Evaluationskompetenz

Date:    Wed, 21 Jul 2004 08:29:49 +0100
From: bill fear Subject: Agendas, decisions and using evaluation

The debate about the role of the evaluator in relation to getting the evaluation used has had a long and perennial history re-emerging, as ever, about once every five years. There are a couple, or more, important points that are consistent (IMESHO):

1) No evaluator has the right to assume that their findings will, or should, be used as a number of people have just recently noted. This right is the preserve of auditors. 2) There are two ways to maximise the value of an evaluation: a) involve stakeholders from the off (Patton); b) link evaluation to budgets (Australia; the Netherlands). 3) Most interestingly, a piece of work by by the NAO (probably by Chelimsky and published around 5-8 years ago; sorry, I have a real problem remembering references) showed that high quality evaluations tend to be rejected initially. However, these same evaluations usually have an impact around five years - that's 5 years - later, usually at the conceptual level. Ergo, an acid test of a good evaluation that has been carried out independently of stakeholders may well be the degree of initial resistance and rejection. Indeed, it may be that an evaluation has more impact if the evaluator does not try to get it taken account of. Just think through what we know about decision making.

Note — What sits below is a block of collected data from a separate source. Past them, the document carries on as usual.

(** ** What a chunk says *)

(** A choice of a chunk, as [generated] reads it. *)
Record choice := {
  ch_text : string;
  ch_content : string;
  ch_reasoning_content : string;
  ch_reasoning : string;
  ch_tool_calls : nat;
}.

(** [json.Unmarshal] into the structs of [inspect], [generated] and
    [upstreamText], and [json.Marshal] of a string. *)
Class Chunks := {
  usage_chunk : string → option (option tokenUsage * nat);
  choices_of : string → list choice;
  error_envelope : string → option (option string * string * string);
  Marshal_name : string → string;
}.

(** A stream's answer so far. [cut] is why it is not a whole answer. *)
Record streamStats := {
  st_usage : option tokenUsage;
  deltas : Z;
  firstAt : option Z;
  partial : bool;
  cut : option string;
}.

Definition streamStats_zero : streamStats :=
  {| st_usage := None; deltas := 0; firstAt := None; partial := false; cut := None |}.

#[export] Instance streamStats_updatable : Updatable streamStats := λ s,
  {| st_usage := st_usage s; deltas := deltas s; firstAt := firstAt s; partial := partial s; cut := cut s |}.

(** [endedFailure]. *)
Definition endedFailure (upstreamErr : string) (ended : bool) : option string :=
  if negb (bool_decide (upstreamErr = "")) then Some ("the model failed while answering: " +:+ upstreamErr)
  else if negb ended then Some "the model's answer stopped before it was finished"
  else None.

(** [ssePipe], with what it wrote. *)
Record ssePipe := {
  out : list sent;
  p_name : option string;
  dropUsage : bool;
  stats : streamStats;
  p_event : string;
  usageOnly : bool;
  p_generated : bool;
  finished : bool;
  upstreamErr : string;
}.

#[export] Instance ssePipe_updatable : Updatable ssePipe := λ p,
  {| out := out p; p_name := p_name p; dropUsage := dropUsage p; stats := stats p; p_event := p_event p;
     usageOnly := usageOnly p; p_generated := p_generated p; finished := finished p; upstreamErr := upstreamErr p |}.

Definition maxEventBytes : Z := 1048576.

Section pipe.
Context `{Chunks}.
(** Why the n-th write to the client fails, if it does; and the clock at it. *)
Context (write_fails : nat → option string) (clock : nat → Z).

(** [upstreamText]. *)
Definition upstreamText (raw : string) : string :=
  let fallback := let text := TrimSpace raw in if len text <? 2048 then text else "" in
  match error_envelope raw with
  | Some (err, message, detail) =>
      match err with
      | Some m => if negb (bool_decide (m = "")) then m
                  else if negb (bool_decide (message = "")) then message
                  else if negb (bool_decide (detail = "")) then detail else fallback
      | None => if negb (bool_decide (message = "")) then message
                else if negb (bool_decide (detail = "")) then detail else fallback
      end
  | None => fallback
  end.

(** [inspect]: the statistics it leaves, and whether the event only has usage. *)
Definition inspect (payload : string) (st : streamStats) (usageOnly : bool) : streamStats * bool :=
  let st := if bool_decide (is_Some (Index payload deltaKey)) then st <| deltas := add64 (deltas st) 1 |> else st in
  if negb (hasUsage payload) then (st, usageOnly)
  else match usage_chunk payload with
       | Some (Some u, choices) => (st <| st_usage := Some u |>, (choices =? 0)%nat)
       | _ => (st, usageOnly)
       end.

(** [generated]. *)
Definition wrote_token (c : choice) : bool :=
  negb (bool_decide (ch_text c = "")) || negb (bool_decide (ch_content c = "")) ||
  negb (bool_decide (ch_reasoning_content c = "")) || negb (bool_decide (ch_reasoning c = "")) ||
  (0 <? ch_tool_calls c)%nat.

Definition generated (payload : string) : bool := existsb wrote_token (choices_of payload).

(** A write: what was sent, and why it failed. *)
Definition Write (out : list sent) (s : string) : list sent * option string :=
  match write_fails (length out) with Some err => (out, Some err) | None => (out ++ [Wrote s], None) end.

(** The bytes [emit] sends for an event. *)
Definition rename_event (name : option string) (event : string) : string :=
  match name with
  | Some name => match modelValue event with Some (start, end_) => renamed event name start end_ | None => event end
  | None => event
  end.

(** [ssePipe.emit]. *)
Definition emit (p : ssePipe) : ssePipe * option string :=
  if bool_decide (p_event p = "") then (p, None)
  else
    let clear p := p <| p_event := "" |> <| usageOnly := false |> in
    if negb (usageOnly p) || negb (dropUsage p) then
      let p := if p_generated p && bool_decide (firstAt (stats p) = None)
               then p <| stats := (stats p) <| firstAt := Some (clock (length (out p))) |> |> else p in
      match Write (out p) (rename_event (p_name p) (p_event p)) with
      | (_, Some err) => (p, Some err)
      | (o, None) => (clear (p <| out := o ++ [Flushed] |>), None)
      end
    else (clear p, None).

(** What [add] reads in one line. *)
Definition read_line (p : ssePipe) (trimmed : string) : ssePipe :=
  match CutPrefix trimmed dataPrefix with
  | None => p
  | Some rest =>
      let payload := TrimSpace rest in
      if bool_decide (payload = doneMarker) then p
      else
        let '(st, only) := inspect payload (stats p) (usageOnly p) in
        let p := p <| stats := st |> <| usageOnly := only |>
                   <| p_generated := p_generated p || generated payload |>
                   <| finished := finished p || hasValue payload finishKey |> in
        if hasValue payload errorKey then p <| upstreamErr := upstreamText payload |> else p
  end.

(** [ssePipe.add]. *)
Definition add (p : ssePipe) (line : string) : ssePipe * option string :=
  let p := p <| p_event := p_event p +:+ line |> in
  let trimmed := TrimRight_ends line in
  if bool_decide (trimmed = "") then emit p
  else
    let p := read_line p trimmed in
    if len (p_event p) >? maxEventBytes then emit p else (p, None).

Definition new_pipe (alias : string) (dropUsageEvent : bool) : ssePipe :=
  {| out := []; p_name := if bool_decide (alias = "") then None else Some (Marshal_name alias);
     dropUsage := dropUsageEvent; stats := streamStats_zero; p_event := ""; usageOnly := false;
     p_generated := false; finished := false; upstreamErr := "" |}.

(** [pipeSSE]: the pipe it leaves, with what it sent, and its error. *)
Definition pipeSSE (alias : string) (dropUsageEvent : bool) (limit : Z) (s : string) (e : option string)
    : ssePipe * option string :=
  let '(p, err) := eachLine (S (String.length s)) limit add emit (new_pipe alias dropUsageEvent) s e in
  (p <| stats := (stats p) <| cut := endedFailure (upstreamErr p) (finished p) |> |>, err).
End pipe.

(** [renameModel]. *)
Definition renameModel `{Chunks} (raw alias : string) : string :=
  match modelValue raw with
  | Some (start, end_) => renamed raw (Marshal_name alias) start end_
  | None => raw
  end.

(** ** Reading payloads *)

Section scan.
Context {A : Type} (fn : A → string → A * option string) (limit : Z).

(** [complete] of [scanSSE], over the payload so far. *)
Definition complete (st : string * A) : (string * A) * option string :=
  let '(data, a) := st in
  if bool_decide (data = "") then (st, None)
  else if bool_decide (TrimSpace data = doneMarker) then (("", a), None)
  else let '(a, err) := fn a data in (("", a), err).
(** The loop of [routeWindow], from the end: how many of the newest segments
    fit the budget. *)
Fixpoint window_loop (rev_texts : list string) (budget : Z) : nat :=
  match rev_texts with
  | [] => O
  | text :: rest =>
      let budget := budget ⊖ len text in
      if budget <? 0 then O else S (window_loop rest budget)
  end.

(** [first] starts at the last segment, so one is always kept. *)
Definition routeWindow (texts : list string) : list string :=
  match texts with
  | [] => []
  | _ => drop (length texts - Nat.max 1 (window_loop (reverse texts) routeWindowBytes)) texts
  end.

Definition labelled (offered : list string) : bool :=
  (0 <? length offered)%nat && (length offered <=? String.length choiceLetters)%nat.

Record decision (T : Type) := {
  dc_alias : string;
  dc_confidence : T;
  dc_micros : Z;
  dc_bills : list BillLine;
}.
Arguments dc_alias {T}.
Arguments dc_confidence {T}.
Arguments dc_micros {T}.
Arguments dc_bills {T}.

Section decide.
Context `{Num T} `{MapRange} `{Source} `{Unicode} `{!Completions T} `{Wire}.
Context (Exp : T → T).

Definition no_decision (micros : Z) (bills : list BillLine) : decision T :=
  {| dc_alias := ""; dc_confidence := of_Z 0; dc_micros := micros; dc_bills := bills |}.

(** [Server.destinationList], before the trailing newline is trimmed: a line
    for each destination. *)
Definition destination_line (orgID : string) (byLetter : bool) (i : nat) (alias : string) : string :=
  let about := match src_Model orgID alias with Some m => Description m | None => "" end in
  "  " +:+ (if byLetter then choice_letter i +:+ ") " else "") +:+ alias +:+
  (if bool_decide (about = "") then "" else " - " +:+ about) +:+ newline.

On that point, any good evaluator surely must, surely absolutely must, have an understanding of decision making from the individual level to the organisational level.

Helpful references are:

at an individual level

www.bps.org.uk then click on 'publications' then 'the psychologist' then 'search the psychologist online' then 'volume 15 (2002)' then 'volume 15 part 2(February 2002)' then look at articles 4, 5, 6, 7. Easy reading to a high standard (mostly).

and

Gilbert, D. and Wilson, T. 'Miswanting.' www.wjh.harvard.edu/~dtg/Gilbert%20&%20Wilson%20(Miswanting).pdf (or put 'miswanting' into google)

At an organisational level it is still, for me, the stock in trade publication of 'Organsiations: Structures, processes and outcomes' by Hall.

We might also want to consider that US Senators apparently spends just 7 minutes a day reading on average and that for a GP to keep up to date with current relevant medicine they need to read for 17 hours a week (mostly non-fiction, or at least not knowingly fiction).

And then of course there is the values of the evaluator. Our values tend to drive our behaviour - although they don't have to. Not judging others on the basis of their values, which may conflict heavily with our own, is immensely difficult. So, we may assume that our evaluation should be taken account of according to our values, but the values of the person on the other side may be different. And somehow we have to find a way not to let that influence our behaviour and to respect the values of the other/s. After all, there is no moral 'right' or 'wrong', and ethics are consensus of agreed rules depicting right and wrong, and not a universal absolute, and there is no known set of universal values.